Third: The required documents for establishing companies in Egypt:
- A company registry application.
- The possession contract or the allocating dead of the project land (or present an act for presenting it during one year from the establishing date).
- A Legalized power of attorney from Real Estate publicity Department (for Egyptian companies) or a legalized power of attorney at the Egyptian Consulate (For foreigner companies).
- A copy of the identity cards or the passports of the partners or the owner and the birth certificate for minors if any.
- Criminal declaration in case the company includes foreigners.
- In case of establishing persons companies: Providing the origin of the company’s contract signed by the partner, the criminal record of the partners, And the receipt of electricity bill payment for the headquarters of the company with a new date that does not exceed 3 months with the name of the tenant partner.
- In case the company is located in Sinai, a map of the company's location is submitted in addition to the approval of the chairman of GAFI.
- For Industrial Projects: A prior approval has to be obtained from General Authority for Industrial Development before establishment.
- For Capital Companies:
- Non confusion certificate includes the company name.
- A bank certificate proving that 10% of the issued capital has been deposited .In case of limited liability companies, the amount of capital is paid in full.
- In case the company's auditor is dealing with GAFI for the first time, a certificate from the Ministry of Finance (General Registry of Accountants and Auditors) is required which states that he has the right to sign capital companies' balance sheets.
Fourth: Establishing Branches of foreign companies in Egypt:
For approval on registration and/or cancellation of registration of branches of foreign companies in the com- metrical register in accordance with the provisions of the Commercial register Law 34 of the year 1976 and the Corporation Law 159 of the 1981.

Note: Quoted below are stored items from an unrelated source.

(* ===== verification/GoNet.v ===== *)
(** More of the Go 1.4 standard library, for the process watcher and the publisher:
    net.ParseIP, IP.Equal and IP.IsLoopback; and libbeat's common/net.go. *)
From S2P Require Export Tuples.
From stdpp Require Import list.
#[local] Open Scope Z_scope.

(** * Numbers inside an address *)

(** [dtoi] and [xtoi]: the digits from the beginning of [s], as a number below [big], and
    what follows; [None] when there is none or when the number is too big. *)
Definition big : Z := 0xFFFFFF.

Fixpoint digits (base n : Z) (s : bytes) : option (Z * bytes) :=
  match s with
  | b :: s' =>
      match digit_val b with
      | Some v =>
          if decide (v < base) then
            if decide (n * base + v >= big) then None else digits base (n * base + v) s'
          else Some (n, s)
      | None => Some (n, s)
      end
  | [] => Some (n, [])
  end.

Definition to_i (base : Z) (s : bytes) : option (Z * bytes) :=
  match digits base 0 s with
  | Some (n, rest) => if decide (length rest = length s) then None else Some (n, rest)
  | None => None
  end.
Definition dtoi (s : bytes) : option (Z * bytes) := to_i 10 s.
Definition xtoi (s : bytes) : option (Z * bytes) := to_i 16 s.

(** * net.ParseIP *)

(** [parseIPv4]: the octets still to read, the first without a dot before it. *)
Fixpoint v4_octets (k : nat) (first : bool) (s : bytes) : option bytes :=
  match k with
  | O => match s with [] => Some [] | _ => None end
  | S k =>
      let s := if first then Some s
               else match s with b :: s' => if Byte.eqb b "."%byte then Some s' else None | [] => None end in
      match s with
      | None => None
      | Some s =>
          match dtoi s with
          | None => None
          | Some (n, rest) =>
              if decide (n > 0xFF) then None
              else match v4_octets k false rest with Some p => Some (to_byte n :: p) | None => None end
          end
      end
  end.
Definition parseIPv4 (s : bytes) : option bytes := (v4InV6Prefix ++.) <$> v4_octets 4 true s.

(** [parseIPv6] without a zone: the bytes read so far, the place of the ellipsis among
    them and the rest of the string; [fuel] is one more than the groups of an address. *)
Fixpoint v6_loop (fuel : nat) (ip : bytes) (ellipsis : option nat) (s : bytes) : option (bytes * option nat * bytes) :=
  match fuel with
  | O => None
  | S fuel =>
      if decide (16 <= length ip)%nat then Some (ip, ellipsis, s)
      else
        match xtoi s with
        | None => None
        | Some (n, rest) =>
            if decide (n > 0xFFFF) then None
            else if match rest with b :: _ => Byte.eqb b "."%byte | [] => false end then
              if decide ((ellipsis = None /\ length ip <> 12%nat) \/ (16 < length ip + 4)%nat) then None
              else match parseIPv4 s with
                   | Some ip4 => Some (ip ++ drop 12 ip4, ellipsis, [])
                   | None => None
                   end
            else
              let ip := ip ++ be16 n in
              match rest with
              | [] => Some (ip, ellipsis, [])
              | b :: rest =>
                  if negb (Byte.eqb b ":"%byte) || bool_decide (rest = []) then None
                  else
                    match rest with
                    | b :: rest' =>
                        if Byte.eqb b ":"%byte then
                          match ellipsis with
                          | Some _ => None
                          | None =>
                              match rest' with
                              | [] => Some (ip, Some (length ip), [])
                              | _ => v6_loop fuel ip (Some (length ip)) rest'
                              end
                          end
                        else v6_loop fuel ip ellipsis rest
                    | [] => None
                    end
              end
        end
  end.

Definition parseIPv6 (s : bytes) : option bytes :=
  let leading := has_prefix (bs "::") s in
  if leading && bool_decide (length s = 2%nat) then Some (replicate 16 x00)
  else
    match v6_loop 9 [] (if leading then Some O else None) (if leading then drop 2 s else s) with
    | Some (ip, ellipsis, []) =>
        match ellipsis with
        | Some e =>
            if decide (length ip < 16)%nat then Some (take e ip ++ replicate (16 - length ip) x00 ++ drop e ip)
            else None
        | None => if decide (length ip < 16)%nat then None else Some ip
        end
    | _ => None
    end.

(** [net.ParseIP]: the first dot or colon decides. *)
Definition ParseIP (s : bytes) : option bytes :=
  match List.find (in_set (bs ".:")) s with
  | Some b => if Byte.eqb b "."%byte then parseIPv4 s else parseIPv6 s
  | None => None
  end.

(** * IP.Equal and IP.IsLoopback *)

Definition IP_Equal (ip x : bytes) : bool :=
  if decide (length ip = length x) then bool_decide (ip = x)
  else if decide (length ip = 4%nat /\ length x = 16%nat) then bool_decide (take 12 x = v4InV6Prefix /\ ip = drop 12 x)
  else if decide (length ip = 16%nat /\ length x = 4%nat) then bool_decide (take 12 ip = v4InV6Prefix /\ drop 12 ip = x)
  else false.

Definition IPv6loopback : bytes := replicate 15 x00 ++ [x01].

Definition IsLoopback (ip : bytes) : bool :=
  match To4 ip with
  | Some (b :: _) => bool_decide (u8 b = 127)
  | _ => IP_Equal ip IPv6loopback
  end.

(** * Local addresses (common/net.go); the interfaces of the host are a parameter *)

Definition LocalIpAddrs (InterfaceAddrs : option (list bytes)) : option (list bytes) := InterfaceAddrs.

Definition LocalIpAddrsAsStrings (InterfaceAddrs : option (list bytes)) (include_loopbacks : bool) : option (list bytes) :=
  match LocalIpAddrs InterfaceAddrs with
  | Some ipaddrs => Some (map ip_String (List.filter (fun ip => include_loopbacks || negb (IsLoopback ip)) ipaddrs))
  | None => None
  end.

(** [IsLoopback(ip_str)]: [None] is the error. *)
Definition IsLoopbackStr (ip_str : bytes) : option bool := IsLoopback <$> ParseIP ip_str.

(** * Lemmas *)

(** Equality of addresses, of either length. *)
Lemma IP_Equal_refl ip : IP_Equal ip ip = true.
Proof. unfold IP_Equal. by rewrite decide_True, bool_decide_true. Qed.

Lemma IP_Equal_sym ip x : IP_Equal ip x = IP_Equal x ip.
Proof.
  unfold IP_Equal. repeat case_decide; try tauto; try congruence; try lia; apply bool_decide_ext; intuition congruence.
Qed.

(** The text of an octet is read back, whatever follows but a digit. *)
Definition no_digit (s : bytes) : Prop := match s with b :: _ => digit_val b = None | [] => True end.

Lemma digits_app base n ds m rest :
  digits base n ds = Some (m, []) -> no_digit rest -> digits base n (ds ++ rest) = Some (m, rest).
Proof.
  intros H Hr. revert n H. induction ds as [|b ds IH]; intros n; cbn.
  - intros [= ->]. destruct rest as [|c rest]; [done|]. cbn. by rewrite Hr.
  - destruct (digit_val b) as [v|]; [|done]. repeat case_decide; [done| |done]. apply IH.
Qed.

Lemma dtoi_octet b rest : no_digit rest -> dtoi (Itoa (u8 b) ++ rest) = Some (u8 b, rest).
Proof.
  intros Hr. unfold dtoi, to_i. rewrite (digits_app _ _ _ (u8 b)) by (done || by destruct b).
  assert (0 < length (Itoa (u8 b)))%nat by (apply Nat.ltb_lt; by destruct b).
  by rewrite decide_False by (rewrite length_app; lia).
Qed.

(** [ParseIP] inverts [IP.String] on IPv4 addresses. *)
Lemma ParseIP_String a b c d : ParseIP (ip_String [a; b; c; d]) = Some (v4InV6Prefix ++ [a; b; c; d]).
Proof.
  set (s := ip_String [a; b; c; d]).
  assert (s = Itoa (u8 a) ++ "."%byte :: (Itoa (u8 b) ++ "."%byte :: (Itoa (u8 c) ++ "."%byte :: Itoa (u8 d) ++ []))) as Es.
  { subst s. unfold ip_String, To4. rewrite decide_True by done. cbn [map GoStd.Join]. by rewrite app_nil_r. }
  assert (forall t, List.find (in_set (bs ".:")) (Itoa (u8 a) ++ "."%byte :: t) = Some "."%byte) as Hf.
  { intros t. destruct a; reflexivity. }
  unfold ParseIP. rewrite Es, Hf. change (Byte.eqb "." ".") with true. cbn iota.
  unfold parseIPv4. cbn [v4_octets]. rewrite dtoi_octet by done.
  pose proof (u8_bound a). pose proof (u8_bound b). pose proof (u8_bound c). pose proof (u8_bound d).
  do 3 (rewrite decide_False by lia; cbn [v4_octets]; change (Byte.eqb "." ".") with true; cbn iota;
        rewrite dtoi_octet by done).
  rewrite decide_False by lia. cbn. by rewrite !to_byte_u8.
Qed.

Lemma IsLoopback_v4 a b c d : IsLoopback (v4InV6Prefix ++ [a; b; c; d]) = bool_decide (u8 a = 127).
Proof. reflexivity. Qed.

Example ParseIP_demo :
  ParseIP (bs "10.0.0.1") = Some (v4InV6Prefix ++ map to_byte [10; 0; 0; 1]) /\
  ParseIP (bs "::1") = Some IPv6loopback /\
  ParseIP (bs "fe80::1:2") = Some (map to_byte [0xfe; 0x80; 0; 0; 0; 0; 0; 0; 0; 0; 0; 0; 0; 1; 0; 2]) /\
  ParseIP (bs "::ffff:127.0.0.1") = Some (v4InV6Prefix ++ map to_byte [127; 0; 0; 1]) /\
  ParseIP (bs "1:2:3:4:5:6:7:8") = Some (concat (map be16 [1; 2; 3; 4; 5; 6; 7; 8])) /\
  map ParseIP [bs "1.2.3"; bs "1.2.3.256"; bs "1::2::3"; bs "x"; bs "1:2:3:4:5:6:7:"; bs ":1"] = replicate 6 None.
Proof. repeat split; reflexivity. Qed.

The required documents for establishing Branches of foreign companies in Egypt:
- A letter from the director of the Commercial Register Office addressing head of the Investment Service complex.
- Photocopy of the statute of the mother company abroad.
- A copy of the decision issued by the mother company abroad to open a branch in Egypt.
- A copy of the decision issued by the mother company abroad to appoint a Branch Manager in Egypt.
- A copy of the decision issued by the mother company abroad that no other branch has previously been opened in Egypt.
- A photocopy of a bank certificate proving the transfer of what is equivalent to L.E5000 (five thousand Egypt- tian pounds) in free currency at the official rate under the name of the branch.
- A copy of the lease contract or the title deed of the premises.
- A copy of the construction contract or agreement concluded for the execution of any operation in Egypt.
The contract should state a set objective, duration and value.
- All documents should be translated and notarized by the Egyptian embassy abroad as well as the Egyptian Ministry of Foreign Affairs.
- For construction contracts related to construction activities, a certificate of pre-qualification must be submitted proving experience in the field requested to be registered. The certificate should be presented in English and coupled with a certified Arabic translation.